Senilde frothed at the mouth. “You stole my elixir! You stole it! Don’t talk to me of promises. I want to hear no more promises. Oh, how I’ve been deceived!”

He continued up the stairs, groaning with self-pity.

“An old man like me—lied to, robbed, knocked down, imprisoned, betrayed on every side…”

Leep started after him again, but Senilde reached the top of the stairs and flicked a wall switch, still moaning with anguish. The stairs snapped together into one steep, smooth incline. Leep slipped back to the bottom. By the time he’d found another route to the upper floor, Senilde was secure within the Chinese puzzle box of the control room.

And already the sounds of war were beginning to thunder from the distances. Leep squatted in the passage and tried to peer with his mind into the secrets of the hidden panels and false walls. Perversely, his ungovernable faculty showed him instead the camouflaged exit door in one wall to the steel room, where the elixir had been preserved. It even revealed to him the combination of the lock, which had eluded Senilde’s failing memory for many hours before at last he remembered it, and released himself.

But, obstinately, it refused to give him even a hint of the way into the control room. For it was subject to the basic psychological Law of Reversed Effort. Leep realized that he was trying too hard and defeating his own wish. He must relax and let the faculty take its own wayward course…
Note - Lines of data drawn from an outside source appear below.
Lemma name_in_spec n vis : name_in n vis = true <-> In n vis.
Proof.
  unfold name_in. rewrite existsb_exists. split.
  - intros [x [Hx He]]. apply String.eqb_eq in He. now subst.
  - intros H. exists n. split; [assumption|apply String.eqb_refl].
Qed.

Lemma last_layer_in (g : Group) n :
  In n (names (last_layer g)) -> names (last_layer g) = [n].
Proof.
  unfold last_layer. destruct (rev g); cbn; [tauto|]. intros [H|[]]. now subst.
Qed.

Lemma traverse_post_inv lg vis : traverse_post lg vis -> traverse_inv lg [] vis.
Proof.
  intros [H1 H2]. repeat split; auto.
  - apply Forall_forall. intros g _ n _ [].
  - intros n [].
Qed.

Lemma traverse_inv_post lg cg vis : traverse_inv lg cg vis -> traverse_post lg vis.
Proof. intros (H1 & _ & H3 & _). split; assumption. Qed.

Lemma traverse_inv_record lg cg vis :
  traverse_inv lg cg vis -> traverse_post (lg ++ [cg]) vis.
Proof.
  intros (H1 & H2 & H3 & H4). split.
  - now apply ForallOrdPairs_snoc.
  - apply Forall_app. split; [assumption|]. now constructor.
Qed.

Lemma on_entry_inv lg cg vis lg1 cg1 :
  traverse_inv lg cg vis -> on_entry lg cg = (lg1, cg1) -> traverse_inv lg1 cg1 vis.
Proof.
  intros Hinv. unfold on_entry.
  destruct (is_group_supported cg && negb (group_in cg lg));
    intros E; inversion E; subst; clear E; [|assumption].
  destruct (traverse_inv_record _ _ _ Hinv) as [P1 P2].
  destruct Hinv as (H1 & H2 & H3 & H4).
  repeat split; auto.
  - apply Forall_app. split.
    + apply Forall_forall. intros g Hg n Hn Hl.
      rewrite Forall_forall in H2.
      assert (Hc : In n (names cg)).
      { unfold last_layer in Hl. destruct (rev cg) as [|x r] eqn:Er; [destruct Hl|].
        destruct Hl as [Hl|[]]. subst n.
        apply in_map. apply in_rev. rewrite Er. now left. }
      destruct (H2 g Hg n Hn Hc) as [Ha _]. split; [assumption|].
      apply last_layer_in in Hl.
      destruct (last_layer cg) as [|y [|? ?]]; cbn in *; congruence.
    + constructor; [|constructor]. intros n _ Hl.
      apply last_layer_in in Hl. split; [assumption|].
      destruct (last_layer cg) as [|y [|? ?]]; cbn in *; congruence.
  - intros n Hn. apply H4. unfold last_layer in Hn.
    destruct (rev cg) as [|x r] eqn:Er; [destruct Hn|].
    destruct Hn as [Hn|[]]. subst n. apply in_map. apply in_rev. rewrite Er. now left.
Qed.

Lemma on_append_inv node lg cg vis :
  traverse_inv lg cg vis -> ~ In (unique_name node) vis ->
  traverse_inv lg (on_append node cg) (vis ++ [unique_name node]).
Proof.
  intros (H1 & H2 & H3 & H4) Hfresh.
  assert (H3' : Forall (fun g => incl (names g) (vis ++ [unique_name node])) lg).
  { eapply Forall_impl; [|exact H3]. intros g Hg. now apply incl_appl. }
  unfold on_append. destruct (isinstance (module node) cls_support_type).
  - repeat split; auto.
    + rewrite Forall_forall in *. intros g Hg n Hn Hc.
      unfold names in Hc. rewrite map_app in Hc. apply in_app_or in Hc.
      destruct Hc as [Hc|[Hc|[]]].
      * destruct (H2 g Hg n Hn Hc) as [Ha Hb]. split; [assumption|].
        destruct cg; [destruct Hc|]. exact Hb.
      * cbn in Hc. subst n. exfalso. apply Hfresh. now apply (H3 g Hg).
    + unfold names. rewrite map_app. apply incl_app.
      * now apply incl_appl.
      * apply incl_appr. apply incl_refl.
  - repeat split; auto. now apply incl_appl.
Qed.

Lemma on_break_inv node lg cg vis lg2 cg3 :
  traverse_inv lg cg vis -> on_break node lg cg = (lg2, cg3) ->
  traverse_inv lg2 cg3 vis.
Proof.
  intros Hinv. unfold on_break.
  destruct (_ || _); intros E; inversion E; subst; clear E; [|assumption].
  apply traverse_post_inv.
  destruct (_ && _).
  - now apply traverse_inv_record.
  - now apply traverse_inv_post with cg.
Qed.

Lemma graph_traverse_inv node :
  forall lg cg vis, traverse_inv lg cg vis ->
  traverse_post (fst (graph_traverse node lg cg vis)) (snd (graph_traverse node lg cg vis))
  /\ incl vis (snd (graph_traverse node lg cg vis)).
Proof.
  induction node as [n m ns IH] using TraceNode_nested_ind.
  intros lg cg vis Hinv. rewrite graph_traverse_eq. cbn [unique_name next_nodes].
  destruct (name_in n vis) eqn:Hv.
  - cbn. split; [now apply traverse_inv_post with cg|apply incl_refl].
  - assert (Hfresh : ~ In n vis).
    { intros Hin. apply name_in_spec in Hin. congruence. }
    destruct (on_entry lg cg) as [lg1 cg1] eqn:E1.
    pose proof (on_entry_inv _ _ _ _ _ Hinv E1) as Hinv1.
    pose proof (on_append_inv (mkTraceNode n m ns) _ _ _ Hinv1 Hfresh) as Hinv2.
    destruct (on_break _ lg1 _) as [lg2 cg3] eqn:E2.
    pose proof (on_break_inv _ _ _ _ _ _ Hinv2 E2) as Hinv3.
    cbn [unique_name] in Hinv3.
    assert (Hsub : incl vis (vis ++ [n])) by (apply incl_appl, incl_refl).
    revert Hinv3 Hsub. generalize (vis ++ [n]) as vis1. generalize lg2 cg3.
    clear -IH. induction IH as [|x xs Hx Hxs IHxs]; intros lg2 cg3 vis1 Hinv3 Hsub.
    + cbn. split; [now apply traverse_inv_post with cg3|assumption].
    + cbn [for_next_nodes].
      destruct (Hx lg2 cg3 vis1 Hinv3) as [Hp Hi].
      destruct (graph_traverse x lg2 cg3 vis1) as [lg' vis']. cbn in Hp, Hi.
      apply IHxs.
      * now apply traverse_post_inv.
      * eapply incl_tran; eassumption.
Qed.

Lemma get_cls_set_post fwd lg vis :
  traverse_post lg vis ->
  ForallOrdPairs shares_only_boundary
    (fst (fold_left (fun '(layer_groups, visited_nodes) node =>
                       graph_traverse node layer_groups [] visited_nodes)
                    fwd (lg, vis))).
Proof.
  revert lg vis. induction fwd as [|x r IH]; intros lg vis Hp; cbn.
  - apply Hp.
  - destruct (graph_traverse_inv x lg [] vis (traverse_post_inv _ _ Hp)) as [Hq _].
    destruct (graph_traverse x lg [] vis). now apply IH.
Qed.

Lemma entry_idem s : entry (entry s) = entry s.
Proof.
  unfold entry, on_entry. destruct s as [lg cg]. cbn [fst snd].
  destruct (is_group_supported cg && negb (group_in cg lg)) eqn:E; cbn [fst snd].
  - unfold last_layer. destruct (rev cg) as [|x r]; reflexivity.
  - now rewrite E.
Qed.

Lemma chain_step_entry s x : chain_step (entry s) x = chain_step s x.
Proof. unfold chain_step. now rewrite entry_idem. Qed.

Lemma scalable_not_support m :
  isinstance m cls_scalable_type = true ->
  isinstance m cls_support_type = false
  /\ isinstance m (cls_scalable_type ++ cls_support_type) = true.
Proof. unfold isinstance. destruct (mod_class m); cbn; intuition congruence. Qed.

Lemma support_in_union m :
  isinstance m cls_support_type = true ->
  isinstance m (cls_scalable_type ++ cls_support_type) = true.
Proof. unfold isinstance. destruct (mod_class m); cbn; intuition congruence. Qed.

Lemma not_union_not_support m :
  isinstance m (cls_scalable_type ++ cls_support_type) = false ->
  isinstance m cls_support_type = false.
Proof. unfold isinstance. destruct (mod_class m); cbn; intuition congruence. Qed.

Lemma normal_is_support m : is_normal_conv m = true -> isinstance m cls_support_type = true.
Proof. unfold is_normal_conv. intros H. now apply andb_true_iff in H. Qed.

Lemma name_in_fresh n vis : ~ In n vis -> name_in n vis = false.
Proof.
  intros H. destruct (name_in n vis) eqn:E; [|reflexivity].
  apply name_in_spec in E. contradiction.
Qed.

Lemma for_next_nodes_single n lg cg vis :
  for_next_nodes [n] lg cg vis = graph_traverse n lg cg vis.
Proof. cbn. now destruct (graph_traverse n lg cg vis). Qed.

Lemma last_layer_incl (g : Group) : incl (names (last_layer g)) (names g).
Proof.
  intros n Hn. unfold last_layer in Hn.
  destruct (rev g) as [|x r] eqn:Er; [destruct Hn|].
  destruct Hn as [Hn|[]]. subst n. apply in_map. apply in_rev. rewrite Er. now left.
Qed.

Lemma adds_fresh_step lg cg vis lg1 cg1 vis1 added1 r :
  lg1 = lg ++ added1 ->
  (forall g n, In g added1 -> In n (names g) -> In n (names cg) \/ ~ In n vis) ->
  (forall n, In n (names cg1) -> In n (names cg) \/ ~ In n vis) ->
  incl vis vis1 ->
  adds_fresh lg1 cg1 vis1 r ->
  adds_fresh lg cg vis r.
Proof.
  intros E H1 Hcg Hvis [Hincl [added [Er Hadd]]]. split.
  - eapply incl_tran; eassumption.
  - exists (added1 ++ added). split.
    + rewrite Er, E. now rewrite app_assoc.
    + intros g n Hg Hn. apply in_app_or in Hg. destruct Hg as [Hg|Hg].
      * now apply (H1 g).
      * destruct (Hadd g n Hg Hn) as [Hc|Hv].
        -- now apply Hcg.
        -- right. intros Hin. apply Hv. now apply Hvis.
Qed.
Yes, instead, he kept wondering: supposing I do find the way in. I still can’t restrain Senilde. I can’t even touch him. I can’t end what he’s begun. I can’t end what I’ve begun.

He felt a flicker of apprehension. There could be no turning back now. He’d set his foot on a road which led on forever. And ever. And ever…

It was afternoon. The war chariot was trundling across a typical Venusian plain. George had found the telescope where Senilde had left it, in an open compartment, and employed it continually, hoping to spot the ship somewhere ahead.

Mara was up there with him now. Suddenly, she said: “Listen.”

They both listened. Gradually rising above the throb of the engine and the clanking of treads was a booming hum.

“Planes!” George exclaimed. “The war’s begun again. Senilde must have gotten free.”